Amid rising concerns over the Omicron variant of COVID-19, the Reserve Bank of India (RBI) on Wednesday decided to retain key lending rates and maintain its growth-oriented accommodative stance during the penultimate monetary policy review of FY22, in an effort to support a sustainable economic recovery.
The Monetary Policy Committee (MPC) voted unanimously to keep the repo rate — the rate at which the RBI lends to commercial banks — unchanged at 4%. The reverse repo rate was maintained at 3.35%, while the marginal standing facility (MSF) rate and the Bank Rate were kept steady at 4.25%. The decision was widely anticipated by economists and industry leaders.
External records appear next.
(* ===== verification/ControlUrl.v ===== *)
(** * Addresses of a controller ([meshlaked/src/main.rs])

    The checks on a URL or a pinned certificate bundle the operator gives, and
    the resolution of the endpoints the kill switch leaves reachable.  Parsing a
    URL, decoding base64 and PEM and resolving a name are third-party code or
    the system's, so they are interfaces. *)
From S2P Require Import Prelude Net Text Ext Model ExitGateway Request.
From Stdlib Require Import Ascii.
#[local] Open Scope Z_scope.

(** ** The crates [url], [base64] and [reqwest] *)
Class UrlLib := {
  Url : Type;
  url_parse : string → option Url;
  url_scheme : Url → string;
  url_host_str : Url → option string;
  url_username : Url → string;
  url_password : Url → option string;
  url_query : Url → option string;
  url_fragment : Url → option string;
  url_path : Url → string;
  url_set_path : Url → string → Url;
  url_to_string : Url → string;
  url_port_or_known_default : Url → option Z;
}.
Class ClientLib := {
  base64_decode : string → option bytes;
  (** [Certificate::from_pem_bundle]: how many certificates the bundle holds. *)
  pem_bundle : string → option nat;
  (** Whether a client with a bundle can be built. *)
  client_build : option string → bool;
}.

(** [ControlError]: the status of the agent's [ApiError], or an error of an internal task; the
    messages are not modelled. *)
Inductive ControlError : Type :=
| AgentBadRequest | AgentConflict | AgentNotFound | AgentInternal | AgentFailed.
#[export] Instance ControlError_eq_dec : EqDecision ControlError.
Proof. solve_decision. Defined.
Definition bad_request {E A} (r : result E A) : result ControlError A :=
  map_err (λ _, AgentBadRequest) r.
Definition internal {E A} (r : result E A) : result ControlError A :=
  map_err (λ _, AgentInternal) r.
Definition failed {E A} (r : result E A) : result ControlError A := map_err (λ _, AgentFailed) r.

Section control_url.
Context `{UrlLib} `{ClientLib}.

Definition is_https (url : string) : bool := str_starts_with "https://" url.
Definition is_http_scheme (scheme : string) : bool :=
  bool_decide (scheme = "https"%string) || bool_decide (scheme = "http"%string).
Definition normalized_path (url : Url) : Url :=
  let url := if ends_with "/" (url_path url) && bool_decide (url_path url ≠ "/"%string)
             then url_set_path url (trim_end_matches "/" (url_path url)) else url in
  if bool_decide (url_path url = "/"%string) then url_set_path url "" else url.
Definition normalize_http_url (value : string) : result ControlError string :=
  let value := trim value in
  '(raw_scheme, authority_and_path) ← ok_or (split_once "://" value) AgentBadRequest;
  let raw_authority := before_any ["/"; "?"; "#"]%char authority_and_path in
  bail_if (negb (is_http_scheme (to_ascii_lowercase raw_scheme))
           || str_is_empty authority_and_path
           || str_starts_with "/" authority_and_path
           || str_contains "\" value
           || str_contains "@" raw_authority) AgentBadRequest ;;
  url ← ok_or (url_parse value) AgentBadRequest;
  bail_if (negb (is_http_scheme (url_scheme url))) AgentBadRequest ;;
  bail_if (is_none (url_host_str url)) AgentBadRequest ;;
  bail_if (negb (str_is_empty (url_username url)) || is_some (url_password url)) AgentBadRequest ;;
  bail_if (is_some (url_query url) || is_some (url_fragment url)) AgentBadRequest ;;
  Ok (trim_end_matches "/" (url_to_string (normalized_path url))).

(** [value.map(str::trim).filter(|v| !v.is_empty())] *)
Definition trimmed (value : option string) : option string :=
  match value with
  | Some v => if str_is_empty (trim v) then None else Some (trim v)
  | None => None
  end.
Definition normalize_tls_ca_pem (value : option string) : result ControlError (option string) :=
  match trimmed value with
  | None => Ok None
  | Some value =>
      bail_if (65536 <? str_len value) AgentBadRequest ;;
      certificates ← ok_or (pem_bundle value) AgentBadRequest;
      bail_if (certificates =? 0)%nat AgentBadRequest ;;
      Ok (Some (trim_end_with whitespace_encodings value ++ String (ascii_of 10) EmptyString)%string)
  end.
Definition controller_http_client (tls_ca_pem : option string) : result ControlError unit :=
  match tls_ca_pem with
  | Some pem =>
      certificates ← ok_or (pem_bundle pem) AgentFailed;
      bail_if (certificates =? 0)%nat AgentFailed
  | None => Ok tt
  end ;;
  bail_if (negb (client_build tls_ca_pem)) AgentFailed.

(** [resolve]: the system's answer for a host and a port. *)
Definition resolve_kill_switch_url (resolve : string → Z → option (list SocketAddr)) (url : string)
    : result ControlError (list BootstrapEndpoint) :=
  parsed ← ok_or (url_parse url) AgentFailed;
  host ← ok_or (url_host_str parsed) AgentFailed;
  port ← ok_or (url_port_or_known_default parsed) AgentFailed;
  addresses ← ok_or (resolve host port) AgentFailed;
  bail_if (is_empty addresses) AgentFailed ;;
  Ok (map (λ endpoint, mkBootstrapEndpoint endpoint BootstrapTcp) addresses).
End control_url.
(* ===== verification/StateBackup.v ===== *)
(** * Password-protected state backups ([meshlake-core/src/state_backup.rs])

    The Unix build. *)
From S2P Require Import Prelude Request Text Ext FileSystem StateProtection StateFile.
From Stdlib Require Import Ascii.
#[local] Open Scope Z_scope.

Definition FORMAT_NAME : string := "meshlake-state-backup".
Definition FORMAT_VERSION : Z := 1.
Definition KDF_NAME : string := "argon2id".
Definition KDF_VERSION : Z := 19.
Definition KDF_MEMORY_KIB : Z := 19456.
Definition KDF_ITERATIONS : Z := 2.
Definition KDF_PARALLELISM : Z := 1.
Definition CIPHER_NAME : string := "xchacha20poly1305".
Definition SALT_LEN : nat := 16.
Definition NONCE_LEN : nat := 24.

Inductive StateBackupKind : Type := AgentBackup | ControllerBackup.
#[export] Instance StateBackupKind_eq_dec : EqDecision StateBackupKind.
Proof. solve_decision. Defined.
Record KdfHeader : Type := mkKdfHeader {
  kh_algorithm : string;
  kh_version : Z;
  kh_memory_kib : Z;
  kh_iterations : Z;
  kh_parallelism : Z;
  kh_salt_base64 : string;
}.
Record CipherHeader : Type := mkCipherHeader { ch_algorithm : string; ch_nonce_base64 : string }.
Record BackupEnvelope : Type := mkBackupEnvelope {
  be_format : string;
  be_format_version : Z;
  be_state_kind : StateBackupKind;
  be_kdf : KdfHeader;
  be_cipher : CipherHeader;
  be_ciphertext_base64 : string;
}.
Record AssociatedData : Type := mkAssociatedData {
  ad_format : string;
  ad_format_version : Z;
  ad_state_kind : StateBackupKind;
  ad_kdf : KdfHeader;
  ad_cipher : CipherHeader;
}.
Inductive StateBackupError : Type :=
| EmptyPassword | InvalidFormat | UnsupportedBackupVersion (version : Z)
| StateKindMismatch (expected actual : StateBackupKind) | UnsupportedKdf | UnsupportedCipher
| KeyDerivation | AuthenticationFailed | InvalidState | BackupRandomness | DestinationExists
| ReservedStatePath | BackupStateFile (e : StateFileError) | BackupIo (kind : IoErrorKind).

(** [argon2]'s Argon2id with the parameters of the code: password and salt to a
    key of 32 bytes. *)
Class Argon2Lib := { argon2id : bytes → bytes → option bytes }.

Section backup.
Context `{UuidLib} `{!UuidText} `{StateLib} `{Argon2Lib}.
Context `{!Serde BackupEnvelope} `{!Serde AssociatedData}.

Definition require_password (password : bytes) : result StateBackupError unit :=
  bail_if (is_empty password) EmptyPassword.
Definition decode_fixed (n : nat) (value : string) : result StateBackupError bytes :=
  decoded ← ok_or (base64_decode value) InvalidFormat;
  ok_or (try_into n decoded) InvalidFormat.
Definition derive_key (password salt : bytes) : result StateBackupError bytes :=
  ok_or (argon2id password salt) KeyDerivation.
Definition serialize_associated_data (kind : StateBackupKind) (kdf : KdfHeader)
    (cipher : CipherHeader) : result StateBackupError bytes :=
  ok_or (to_vec (mkAssociatedData FORMAT_NAME FORMAT_VERSION kind kdf cipher)) InvalidFormat.
Definition kdf_supported (kdf : KdfHeader) : bool :=
  bool_decide (kh_algorithm kdf = KDF_NAME) && (kh_version kdf =? KDF_VERSION)
  && (kh_memory_kib kdf =? KDF_MEMORY_KIB) && (kh_iterations kdf =? KDF_ITERATIONS)
  && (kh_parallelism kdf =? KDF_PARALLELISM).
Definition validate_envelope (envelope : BackupEnvelope) (expected : StateBackupKind)
    : result StateBackupError unit :=
  bail_if (bool_decide (be_format envelope ≠ FORMAT_NAME)) InvalidFormat ;;
  bail_if (negb (be_format_version envelope =? FORMAT_VERSION))
    (UnsupportedBackupVersion (be_format_version envelope)) ;;
  bail_if (bool_decide (be_state_kind envelope ≠ expected))
    (StateKindMismatch expected (be_state_kind envelope)) ;;
  bail_if (negb (kdf_supported (be_kdf envelope))) UnsupportedKdf ;;
  bail_if (bool_decide (ch_algorithm (be_cipher envelope) ≠ CIPHER_NAME)) UnsupportedCipher.
(** The salt and the nonce drawn from the system are arguments. *)
Definition encode_state_backup {T} `{!Serde T} (salt nonce : option bytes) (state : T)
    (password : bytes) (kind : StateBackupKind) : result StateBackupError bytes :=
  require_password password ;;
  plaintext ← ok_or (to_vec state) InvalidState;
  salt ← ok_or salt BackupRandomness;
  nonce ← ok_or nonce BackupRandomness;
  let kdf := mkKdfHeader KDF_NAME KDF_VERSION KDF_MEMORY_KIB KDF_ITERATIONS KDF_PARALLELISM
               (base64_encode salt) in
  let cipher := mkCipherHeader CIPHER_NAME (base64_encode nonce) in
  associated_data ← serialize_associated_data kind kdf cipher;
  key ← derive_key password salt;
  ciphertext ← ok_or (xchacha_encrypt key nonce associated_data plaintext) AuthenticationFailed;
  ok_or (to_vec (mkBackupEnvelope FORMAT_NAME FORMAT_VERSION kind kdf cipher
                   (base64_encode ciphertext))) InvalidFormat.
Definition decode_state_backup {T} `{!Serde T} (bs password : bytes) (expected : StateBackupKind)
    : result StateBackupError T :=
  require_password password ;;
  envelope ← ok_or (from_slice bs) InvalidFormat;
  validate_envelope envelope expected ;;
  salt ← decode_fixed SALT_LEN (kh_salt_base64 (be_kdf envelope));
  nonce ← decode_fixed NONCE_LEN (ch_nonce_base64 (be_cipher envelope));
  ciphertext ← ok_or (base64_decode (be_ciphertext_base64 envelope)) InvalidFormat;
  associated_data ← serialize_associated_data (be_state_kind envelope) (be_kdf envelope)
                      (be_cipher envelope);
  key ← derive_key password salt;
  plaintext ← ok_or (xchacha_decrypt key nonce associated_data ciphertext) AuthenticationFailed;
  ok_or (from_slice plaintext) InvalidState.

(** ** Where a backup may be *)
Definition absolute_path (at_ : location) : list Component := RootDir :: map Normal at_.
Definition path_text (at_ : location) : string := ("/" ++ String.concat "/" at_)%string.
Definition backup_io {A} (m : io A) : state_op StateBackupError A := convert BackupIo m.
Fixpoint resolve_components (kn : Kernel) (resolved : location) (path : list Component)
    : state_op StateBackupError location :=
  match path with
  | [] => mret resolved
  | RootDir :: rest => resolve_components kn [] rest
  | CurDir :: rest => resolve_components kn resolved rest
  | ParentDir :: rest => resolve_components kn (removelast resolved) rest
  | Normal name :: rest =>
      let candidate := resolved ++ [name] in
      r ← attempt (symlink_metadata kn (absolute_path candidate));
      match (r : result IoErrorKind Metadata) with
      | Ok _ =>
          resolved ← backup_io (canonicalize kn (absolute_path candidate));
          resolve_components kn resolved rest
      | Err NotFound => resolve_components kn candidate rest
      | Err e => lift (Err (BackupIo e))
      end
  end.
Definition resolve_path_with_missing_components (kn : Kernel) (path : string)
    : state_op StateBackupError location :=
  resolve_components kn (if is_absolute (components path) then [] else kn_cwd kn) (components path).
Fixpoint check_reserved (kn : Kernel) (backup : location) (reserved : list string)
    : state_op StateBackupError unit :=
  match reserved with
  | [] => mret tt
  | path :: reserved =>
      r ← resolve_path_with_missing_components kn path;
      lift (bail_if (bool_decide (backup = r)) ReservedStatePath) ;;
      check_reserved kn backup reserved
  end.
Definition resolve_state_backup_path (kn : Kernel) (state_path backup_file : string)
    : state_op StateBackupError location :=
  backup ← resolve_path_with_missing_components kn backup_file;
  check_reserved kn backup [state_path; lock_path state_path; backup_path state_path] ;;
  mret backup.

(** ** Writing a backup *)
Definition install_backup (kn : Kernel) (temporary path : list Component) (overwrite : bool)
    : state_op StateBackupError unit :=
  if overwrite then backup_io (rename kn temporary path) else
  r ← attempt (hard_link kn temporary path);
  match (r : result IoErrorKind unit) with
  | Ok _ => backup_io (remove_file kn temporary)
  | Err AlreadyExists => lift (Err DestinationExists)
  | Err e => lift (Err (BackupIo e))
  end.
Definition sync_backup_parent (kn : Kernel) (parent : list Component)
    : state_op StateBackupError unit :=
  directory ← backup_io (open_file kn parent);
  backup_io (sync_all kn directory).
Definition write_state_backup_file (kn : Kernel) (fresh : Uuid) (path : string) (bs : bytes)
    (overwrite : bool) : state_op StateBackupError unit :=
  let parent := state_parent (components path) in
  backup_io (create_dir_all kn parent) ;;
  there ← path_exists kn (components path);
  lift (bail_if ((there : bool) && negb overwrite) DestinationExists) ;;
  let temporary := temporary_path path fresh in
  r ← attempt (
    file ← backup_io (create_new kn 438 (components temporary));
    convert BackupStateFile (restrict_state_file_permissions kn temporary) ;;
    backup_io (write_all kn file bs) ;;
    backup_io (sync_all kn file) ;;
    install_backup kn (components temporary) (components path) overwrite ;;
    convert BackupStateFile (restrict_state_file_permissions kn path) ;;
    sync_backup_parent kn parent);
  (if is_ok (r : result StateBackupError unit) then mret tt
   else removed ← attempt (remove_file kn (components temporary));
        mret (const tt (removed : result IoErrorKind unit))) ;;
  lift r.
End backup.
In his post-policy virtual address, RBI Governor Shaktikanta Das said the economic rebound disrupted by the pandemic’s second wave is “regaining traction” but remains fragile and not yet “self-sustaining and durable.” He stressed that continued policy support is essential in the current environment, especially with risks from Omicron and renewed COVID surges in many countries.
The RBI retained its FY22 GDP growth forecast at 9.5%, with quarterly projections at 6.6% for Q3, 6% for Q4, 17.2% for Q1FY23, and 7.8% for Q2FY23. On inflation, the central bank projected CPI-based inflation at 5.3% for FY22, easing to 5% in Q1FY23 and Q2FY23.
Das added that while keeping inflation aligned with the target remains crucial, the central bank is also focused on ensuring financial conditions are adjusted in a “systematic, calibrated, and well-telegraphed manner” to avoid risks to financial stability.
Industry Reactions
The decision drew support from India Inc. FICCI President Uday Shankar said maintaining the accommodative stance was “broadly expected” given global uncertainties and the emergence of Omicron. He called the RBI’s policy “reassuring” under current conditions.
SBI Chairman Dinesh Khara welcomed the separation of rate-setting from liquidity management, calling it a balanced approach in a delicately poised growth-inflation environment. He also highlighted operational flexibility provided by RBI’s nod for capital infusion into overseas branches without prior approval, further enhancements to UPI transactions, and clarity on the LIBOR to ARR transition as positive steps.
PHD Chamber President Pradeep Multani said the accommodative stance would not only support a possible double-digit GDP growth in FY22 but also strengthen the foundations of a “sustainable and vibrant economy.”
Assocham Secretary General Deepak Sood echoed RBI’s caution, noting that recovery is gaining pace but not yet durable. He stressed the importance of continuing monetary support, especially with signs of a pick-up in private investment.